(Stored items)
Lemma split_loop_ref fuel s seps pos :
  pos <= length s -> length s - pos < fuel ->
  split_loop fuel s seps pos = split_ref (one_of seps) (drop pos s).
Proof.
  revert pos. induction fuel as [|fuel IH]; intros pos Hpos Hf; [lia|]. simpl.
  rewrite (proj2 (Nat.leb_le _ _) Hpos). rewrite split_ref_find.
  unfold find_from, find_first_of, substr.
  destruct (find_if (one_of seps) (drop pos s)) as [i|] eqn:E; simpl.
  - pose proof (find_if_lt _ _ _ E) as Hi. rewrite length_drop in Hi.
    replace (pos + i - pos) with i by lia. f_equal.
    rewrite IH by lia. rewrite drop_drop. do 2 f_equal. lia.
  - rewrite take_ge by (rewrite length_drop; lia). f_equal.
    destruct fuel; simpl; [done|]. by rewrite (proj2 (Nat.leb_gt _ _)) by lia.
Qed.

Lemma splitString_ref s seps : splitString s seps = split_ref (one_of seps) s.
Proof. unfold splitString. rewrite split_loop_ref by lia. by rewrite drop_0. Qed.

(** One token: a maximal separator-free run. *)
Lemma tokenize_loop_ref fuel s seps pos :
  length s - pos < fuel ->
  tokenize_loop fuel s seps (find_from (find_first_not_of seps) s pos) =
  filter (fun f => f <> []) (split_ref (one_of seps) (drop pos s)).
Proof.
  revert pos. induction fuel as [|fuel IH]; intros pos Hf; [lia|].
  rewrite split_ref_skip. unfold find_from at 1, find_first_not_of at 1.
  destruct (find_if _ (drop pos s)) as [i|] eqn:E; [|done].
  pose proof (find_if_lt _ _ _ E) as Hi. rewrite length_drop in Hi.
  apply find_if_Some in E as (c & Hc & Hsep & _). rewrite lookup_drop in Hc.
  apply negb_true_iff in Hsep. rewrite drop_drop. cbn [tokenize_loop fmap option_fmap option_map].
  set (q := pos + i) in *. unfold substr. rewrite (drop_S s c q) by done.
  cbn [split_ref]. rewrite Hsep, split_ref_find. rewrite IH by (unfold find_from;
    destruct (find_first_of seps (drop (q + 1) s)); simpl; lia).
  unfold find_from, find_first_of. replace (q + 1) with (S q) by lia.
  destruct (find_if (one_of seps) (drop (S q) s)) as [j|] eqn:Ej;
    cbn [fmap option_fmap option_map from_option id].
  - rewrite filter_cons_True by done. replace (S q + j) with (S (q + j)) by lia. replace (S (q + j) - q) with (S j) by lia.
    rewrite firstn_cons. f_equal. apply find_if_Some in Ej as (d & Hd & Hds & _).
    rewrite lookup_drop in Hd. replace (S q + j) with (S (q + j)) in Hd by lia.
    rewrite (drop_S s d (S (q + j))) by done. cbn [split_ref]. rewrite Hds.
    rewrite filter_cons_False by (intros Hn; by apply Hn).
    rewrite drop_drop. do 3 f_equal. lia.
  - rewrite filter_cons_True by done. rewrite filter_nil.
    rewrite take_ge by (simpl; rewrite length_drop; lia). by rewrite drop_all.
Qed.

Lemma tokenizeString_ref s seps :
  tokenizeString s seps = filter (fun f => f <> []) (split_ref (one_of seps) s).
Proof. unfold tokenizeString. rewrite tokenize_loop_ref by lia. by rewrite drop_0. Qed.

Lemma concat_loop_tail sep acc ss :
  concat_loop sep true acc ss = acc ++ concat ((fun s => sep ++ s) <$> ss).
Proof.
  revert acc. induction ss as [|s ss IH]; intros acc; simpl; [by rewrite app_nil_r|].
  rewrite IH. by rewrite <- !app_assoc.
Qed.

Lemma concatStringsSep_cons sep s ss :
  concatStringsSep sep (s :: ss) = s ++ concat ((fun s => sep ++ s) <$> ss).
Proof. unfold concatStringsSep. simpl. apply concat_loop_tail. Qed.

Lemma concatStringsSep_cons2 sep s t ss :
  concatStringsSep sep (s :: t :: ss) = s ++ sep ++ concatStringsSep sep (t :: ss).
Proof. rewrite !concatStringsSep_cons. simpl. by rewrite <- !app_assoc. Qed.

Lemma concat_split_ref sepc s :
  concatStringsSep [sepc] (split_ref (one_of [sepc]) s) = s.
Proof.
  induction s as [|c s IH]; simpl; [done|].
  pose proof (split_ref_nonnil (one_of [sepc]) s).
  destruct (split_ref (one_of [sepc]) s) as [|f fs] eqn:E; [done|].
  unfold one_of. case_bool_decide as Hc.
  - assert (c = sepc) as -> by set_solver. rewrite concatStringsSep_cons2, IH. done.
  - rewrite concatStringsSep_cons in *. simpl. by f_equal.
Qed.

Your instructions =>
Return each line above precisely as written.

Solution for this task =>
Lemma split_loop_ref fuel s seps pos :
  pos <= length s -> length s - pos < fuel ->
  split_loop fuel s seps pos = split_ref (one_of seps) (drop pos s).
Proof.
  revert pos. induction fuel as [|fuel IH]; intros pos Hpos Hf; [lia|]. simpl.
  rewrite (proj2 (Nat.leb_le _ _) Hpos). rewrite split_ref_find.
  unfold find_from, find_first_of, substr.
  destruct (find_if (one_of seps) (drop pos s)) as [i|] eqn:E; simpl.
  - pose proof (find_if_lt _ _ _ E) as Hi. rewrite length_drop in Hi.
    replace (pos + i - pos) with i by lia. f_equal.
    rewrite IH by lia. rewrite drop_drop. do 2 f_equal. lia.
  - rewrite take_ge by (rewrite length_drop; lia). f_equal.
    destruct fuel; simpl; [done|]. by rewrite (proj2 (Nat.leb_gt _ _)) by lia.
Qed.

Lemma splitString_ref s seps : splitString s seps = split_ref (one_of seps) s.
Proof. unfold splitString. rewrite split_loop_ref by lia. by rewrite drop_0. Qed.

(** One token: a maximal separator-free run. *)
Lemma tokenize_loop_ref fuel s seps pos :
  length s - pos < fuel ->
  tokenize_loop fuel s seps (find_from (find_first_not_of seps) s pos) =
  filter (fun f => f <> []) (split_ref (one_of seps) (drop pos s)).
Proof.
  revert pos. induction fuel as [|fuel IH]; intros pos Hf; [lia|].
  rewrite split_ref_skip. unfold find_from at 1, find_first_not_of at 1.
  destruct (find_if _ (drop pos s)) as [i|] eqn:E; [|done].
  pose proof (find_if_lt _ _ _ E) as Hi. rewrite length_drop in Hi.
  apply find_if_Some in E as (c & Hc & Hsep & _). rewrite lookup_drop in Hc.
  apply negb_true_iff in Hsep. rewrite drop_drop. cbn [tokenize_loop fmap option_fmap option_map].
  set (q := pos + i) in *. unfold substr. rewrite (drop_S s c q) by done.
  cbn [split_ref]. rewrite Hsep, split_ref_find. rewrite IH by (unfold find_from;
    destruct (find_first_of seps (drop (q + 1) s)); simpl; lia).
  unfold find_from, find_first_of. replace (q + 1) with (S q) by lia.
  destruct (find_if (one_of seps) (drop (S q) s)) as [j|] eqn:Ej;
    cbn [fmap option_fmap option_map from_option id].
  - rewrite filter_cons_True by done. replace (S q + j) with (S (q + j)) by lia. replace (S (q + j) - q) with (S j) by lia.
    rewrite firstn_cons. f_equal. apply find_if_Some in Ej as (d & Hd & Hds & _).
    rewrite lookup_drop in Hd. replace (S q + j) with (S (q + j)) in Hd by lia.
    rewrite (drop_S s d (S (q + j))) by done. cbn [split_ref]. rewrite Hds.
    rewrite filter_cons_False by (intros Hn; by apply Hn).
    rewrite drop_drop. do 3 f_equal. lia.
  - rewrite filter_cons_True by done. rewrite filter_nil.
    rewrite take_ge by (simpl; rewrite length_drop; lia). by rewrite drop_all.
Qed.

Lemma tokenizeString_ref s seps :
  tokenizeString s seps = filter (fun f => f <> []) (split_ref (one_of seps) s).
Proof. unfold tokenizeString. rewrite tokenize_loop_ref by lia. by rewrite drop_0. Qed.

Lemma concat_loop_tail sep acc ss :
  concat_loop sep true acc ss = acc ++ concat ((fun s => sep ++ s) <$> ss).
Proof.
  revert acc. induction ss as [|s ss IH]; intros acc; simpl; [by rewrite app_nil_r|].
  rewrite IH. by rewrite <- !app_assoc.
Qed.

Lemma concatStringsSep_cons sep s ss :
  concatStringsSep sep (s :: ss) = s ++ concat ((fun s => sep ++ s) <$> ss).
Proof. unfold concatStringsSep. simpl. apply concat_loop_tail. Qed.

Lemma concatStringsSep_cons2 sep s t ss :
  concatStringsSep sep (s :: t :: ss) = s ++ sep ++ concatStringsSep sep (t :: ss).
Proof. rewrite !concatStringsSep_cons. simpl. by rewrite <- !app_assoc. Qed.

Lemma concat_split_ref sepc s :
  concatStringsSep [sepc] (split_ref (one_of [sepc]) s) = s.
Proof.
  induction s as [|c s IH]; simpl; [done|].
  pose proof (split_ref_nonnil (one_of [sepc]) s).
  destruct (split_ref (one_of [sepc]) s) as [|f fs] eqn:E; [done|].
  unfold one_of. case_bool_decide as Hc.
  - assert (c = sepc) as -> by set_solver. rewrite concatStringsSep_cons2, IH. done.
  - rewrite concatStringsSep_cons in *. simpl. by f_equal.
Qed.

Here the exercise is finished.